EE alumnus Colin Parris (M.S. '87, Ph.D. '94, advisor: Domenico Ferrari), the Ken Kennedy keynote speaker at the 2020 ACM Richard Tapia Celebration of Diversity in Computing Conference, is the subject of a CMDIT interview.  He talks about his childhood, the value of diversity in technological fields, and what young people interested in tech careers should know.  His keynote lecture, titled "How Digital Technology Will Shape the Future of Business," discussed how AI's physical/digital marriage can accelerate business growth and create new opportunities for people who want to find solutions to some of the world's biggest problems.  Parris is currently the Senior Vice President and Chief Technology Officer at GE Digital.
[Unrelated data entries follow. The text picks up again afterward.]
Lemma diff_entries_ok {A} (visit : visitor A) depth : ∀ dl dr D fuel s left right l r a,
  node dl s left l → node dr s right r → sorted l → sorted r →
  (dl < depth)%nat → (dl ≤ D)%nat → (dr ≤ D)%nat → (D + 3 ≤ fuel)%nat →
  (length l + length r < fuel)%nat →
  diff_entries visit depth fuel s left right a = visit_all (visit_pair visit) (diff_list l r) a.
Proof.
  induction depth as [|depth IH]; intros dl dr D fuel s left right l r a Hl Hr Hsl Hsr Hdepth HDl HDr Hfuel Hlen;
    [lia |].
  cbn [diff_entries]. destruct (decide (left = right)) as [->|Hne].
  { rewrite (node_det _ _ _ _ _ _ Hl Hr), diff_list_refl. done. }
  pose proof (node_inv _ _ _ _ Hl) as (tl & Hrl & Htl).
  pose proof (node_inv _ _ _ _ Hr) as (tr & Hrr & Htr).
  rewrite Hrl, Hrr. cbn [mbind Res_bind]. destruct dl as [|dl].
  all: destruct (aligned tl tr) eqn:Ea.
  1: { destruct Htl as [Hp _]. unfold aligned in Ea. by rewrite Hp in Ea. }
  2: destruct dr as [|dr].
  2: { destruct Htr as [Hp _], Htl as (Hpl & _). unfold aligned in Ea. rewrite Hp in Ea.
       destruct (pages tl); [done |]. by apply andb_true_iff in Ea as [[_ Ea]%andb_true_iff _]. }
  2: { clear Hl Hr Hrl Hrr Hne. destruct Htl as (_ & lss & Hgl & <-), Htr as (_ & rss & Hgr & <-).
    destruct (aligned_pairs _ _ _ _ _ _ _ Ea Hgl Hgr) as [Hlp Hal]. clear Ea.
    revert rss a Hgr Hsr Hlen Hlp Hal. generalize (pages tr). revert Hsl.
    induction Hgl as [|p es ps lss Hg _ IHg]; intros Hsl qs rss a Hgr Hsr Hlen Hlp Hal.
    { destruct qs; [| done]. by apply Forall2_nil_inv_l in Hgr as ->. }
    destruct Hgr as [|q fs qs rss Hq Hgr]; [done |]. cbn [zip zip_with] in Hal |- *.
    apply Forall_cons in Hal as [[Hf Hla] Hal]. cbn [concat] in *.
    rewrite diff_list_app.
    - rewrite visit_all_app. pose proof (sorted_app _ _ Hsl) as (Hs1 & Hs2 & _).
      pose proof (sorted_app _ _ Hsr) as (Hs3 & Hs4 & _). rewrite !length_app in Hlen.
      destruct Hg as [Hpg Hn], Hq as [Hqg Hm].
      rewrite (IH dl dr D fuel s (page_target p) (page_target q) es fs a Hn Hm Hs1 Hs3) by lia.
      destruct (visit_all _ (diff_list es fs) a) as [a'|]; [| done]. cbn [mbind Res_bind].
      apply IHg; [done | done | done | lia | cbn in Hlp; lia | done].
    - intros x y Hx Hy. destruct Hg as [Hpg _], Hq as [Hqg _].
      pose proof (sorted_app _ _ Hsl) as (Hs1 & _ & _).
      apply (ble_blt_trans _ (last_name p)); [by apply (last_le p es) |].
      rewrite Hla. by apply (head_of_concat_lt q fs rss).
    - intros x y Hx Hy. destruct Hg as [Hpg _], Hq as [Hqg _].
      pose proof (sorted_app _ _ Hsr) as (Hs3 & _ & _).
      apply (ble_blt_trans _ (last_name q)); [by apply (last_le q fs) |].
      rewrite <- Hla. by apply (head_of_concat_lt p es lss). }
  all: destruct (next_entry_root D _ fuel s left l Hl HDl Hfuel) as (ls & -> & Hls); cbn [mbind Res_bind].
  all: destruct (next_entry_root D _ fuel s right r Hr HDr Hfuel) as (rs & -> & Hrs); cbn [mbind Res_bind].
  all: by apply (diff_loop_ok visit D).
Qed.

(** What the merge of two sorted lists holds: the names they differ at. *)
Definition differ (l r : list TreeEntry) (p : option TreeEntry * option TreeEntry) : Prop :=
  ∃ n, found l n p.1 ∧ found r n p.2 ∧ p.1 ≠ p.2.

Lemma found_nil n o : found [] n o ↔ o = None.
Proof.
  unfold found. setoid_rewrite elem_of_nil. destruct o as [e|]; [| naive_solver].
  split; [| done]. intros H. by destruct (proj1 (H e) eq_refl) as [[] _].
Qed.

Lemma found_none l n o : (∀ e, e ∈ l → blt n (name e)) → found l n o ↔ o = None.
Proof.
  intros Hlt. assert (∀ e, ¬ (e ∈ l ∧ name e = n)) as Hno.
  { intros e [He <-]. by apply (blt_irrefl (name e)), Hlt. }
  unfold found. destruct o as [e|]; split; try done.
  - intros H. by destruct (Hno e), (proj1 (H e) eq_refl).
  - intros _ e. split; [done |]. intros He. by destruct (Hno e).
Qed.

Lemma sorted_cons_lt x l : sorted (x :: l) → sorted l ∧ ∀ e, e ∈ l → blt (name x) (name e).
Proof.
  intros [Hs Hx]%StronglySorted_inv. split; [done |]. rewrite Forall_forall in Hx.
  intros e He. apply Hx. by apply list_elem_of_fmap_2.
Qed.

Lemma found_cons x l n o :
  sorted (x :: l) →
  found (x :: l) n o ↔ (n = name x ∧ o = Some x) ∨ (n ≠ name x ∧ found l n o).
Proof.
  intros [_ Hlt]%sorted_cons_lt. destruct (decide (n = name x)) as [->|Hne].
  - split.
    + intros Hf. left. split; [done |]. apply Hf. split; [by left | done].
    + intros [[_ ->]|[? _]]; [| done]. intros e. split.
      * intros [= <-]. split; [by left | done].
      * intros [[->|He]%elem_of_cons Hn]; [done |]. apply Hlt in He. rewrite Hn in He.
        by apply blt_irrefl in He.
  - split.
    + intros Hf. right. split; [done |]. intros e. rewrite (Hf e), elem_of_cons. naive_solver.
    + intros [[? _]|[_ Hf]]; [done |]. intros e. rewrite (Hf e), elem_of_cons. naive_solver.
Qed.
(** C26 The memoised matcher answers for every pattern and path, without running
    off its table, exactly whether the path has the meaning of the pattern. *)
Theorem matches_path_spec pat path :
  ∃ b, matches_path pat path = Ok b ∧ (b = true ↔ Glob pat path).
Proof. apply matches_path_decides. Qed.

(** ** Overlap *)

Lemma glob_literal_run l p x :
  contains_wildcard l = false → Glob (l ++ p) x → ∃ x', x = l ++ x' ∧ Glob p x'.
Proof.
  unfold contains_wildcard. revert x. induction l as [|c l IH]; intros x Hl Hg; [eauto |].
  cbn in Hl. apply orb_false_iff in Hl as [Hc Hl]. cbn [app] in Hg.
  apply (glob_literal_iff _ _ _ Hc) in Hg as (x' & -> & Hg). destruct (IH _ Hl Hg) as (x'' & -> & ?). eauto.
Qed.

Lemma glob_literal_eq p x : contains_wildcard p = false → Glob p x → x = p.
Proof.
  intros Hp Hg. rewrite <- (app_nil_r p) in Hg. destruct (glob_literal_run _ _ _ Hp Hg) as (x' & -> & ->%glob_nil_iff).
  apply app_nil_r.
Qed.

(** A path a pattern matches starts with the pattern's literal components. *)
Lemma literal_prefix_matches p x : Glob p x → literal_prefix p `prefix_of` split_on slash x.
Proof.
  unfold literal_prefix. remember (length p) as n eqn:Hn. revert p x Hn.
  induction n as [n IH] using lt_wf_ind. intros p x Hn Hg. destruct (decide (slash ∈ p)) as [Hin|Hni].
  - apply list_elem_of_split_l in Hin as (c & r & -> & Hc). rewrite split_on_app by done. cbn [take_while].
    destruct (contains_wildcard c) eqn:Ew; cbn [negb]; [apply prefix_nil |].
    destruct (glob_literal_run _ _ _ Ew Hg) as (x' & -> & Hg').
    apply glob_literal_iff in Hg' as (x'' & -> & Hg''); [| done]. rewrite split_on_app by done.
    apply prefix_cons. eapply IH; [| reflexivity | done]. rewrite Hn, length_app. cbn. lia.
  - rewrite split_on_piece by done. cbn [take_while].
    destruct (contains_wildcard p) eqn:Ew; cbn [negb]; [apply prefix_nil |].
    rewrite (glob_literal_eq _ _ Ew Hg), split_on_piece by done. done.
Qed.

Lemma component_prefix_spec l r : component_prefix l r = true ↔ l `prefix_of` r.
Proof.
  unfold component_prefix. rewrite andb_true_iff, Nat.leb_le. revert r. induction l as [|x l IH]; intros r.
  - split; [intros _; apply prefix_nil | intros _; cbn; split; [lia | done]].
  - destruct r as [|y r]; cbn.
    + split; [lia | by intros []].
    + rewrite andb_true_iff, bool_decide_eq_true. split.
      * intros [Hl [-> Hr]]. apply prefix_cons, IH. split; [lia | done].
      * intros Hp. pose proof (prefix_cons_inv_1 _ _ _ _ Hp) as ->. apply prefix_cons_inv_2, IH in Hp. intuition lia.
Qed.

Lemma patterns_may_overlap_sym p q : patterns_may_overlap p q = patterns_may_overlap q p.
Proof.
  unfold patterns_may_overlap. rewrite (bool_decide_ext (p = q) (q = p)) by done.
  rewrite (andb_comm (negb _)), orb_comm. done.
Qed.

Lemma overlap_glob p q x : Glob p x → Glob q x → patterns_may_overlap p q = true.
Proof.
  intros Hp Hq. unfold patterns_may_overlap. case_bool_decide as Hpq; [done |].
  destruct (contains_wildcard p) eqn:Ep; cbn [negb andb].
  2: { destruct (contains_wildcard q) eqn:Eq; cbn [negb andb].
       2: { destruct Hpq. by rewrite <- (glob_literal_eq _ _ Ep Hp), <- (glob_literal_eq _ _ Eq Hq). }
       rewrite orb_true_iff, !component_prefix_spec.
       apply (prefix_weak_total _ _ (split_on slash x)); by apply literal_prefix_matches. }
  rewrite orb_true_iff, !component_prefix_spec.
  apply (prefix_weak_total _ _ (split_on slash x)); by apply literal_prefix_matches.
Qed.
Ana Claudia Arias to participate in new $20M AI food systems research institute

EECS Prof. Ana Claudia Arias has been selected to participate in a new food systems research institute funded by the National Science Foundation (NSF),  US Department of Agriculture (USDA), and the National Institute of Food and Agriculture (NIFA).  The award of $20M over five years will aim to improve US food systems to address issues such as pandemic-driven food system security and safety; improving crop yield, quality and nutrition; decreasing energy and water resource consumption; and increasing production and eliminating food waste.  The objective of the new USDA-NIFA Institute for Artificial Intelligence for Next-Generation Food Systems (AIFS) will focus on the creation of digital replicas of complex food systems, so-called “digital twins,” which can be safely manipulated and optimized in a virtual world and deployed in the physical world afterwards, reducing costs of experiments and accelerating development of new technologies.  A team of ten researchers from the UC Berkeley Next Generation Food Systems Center will combine forces with researchers from five other institutions including UC Davis, Cornell, UIUC, UC ANR, and the USDA, to staff the new center.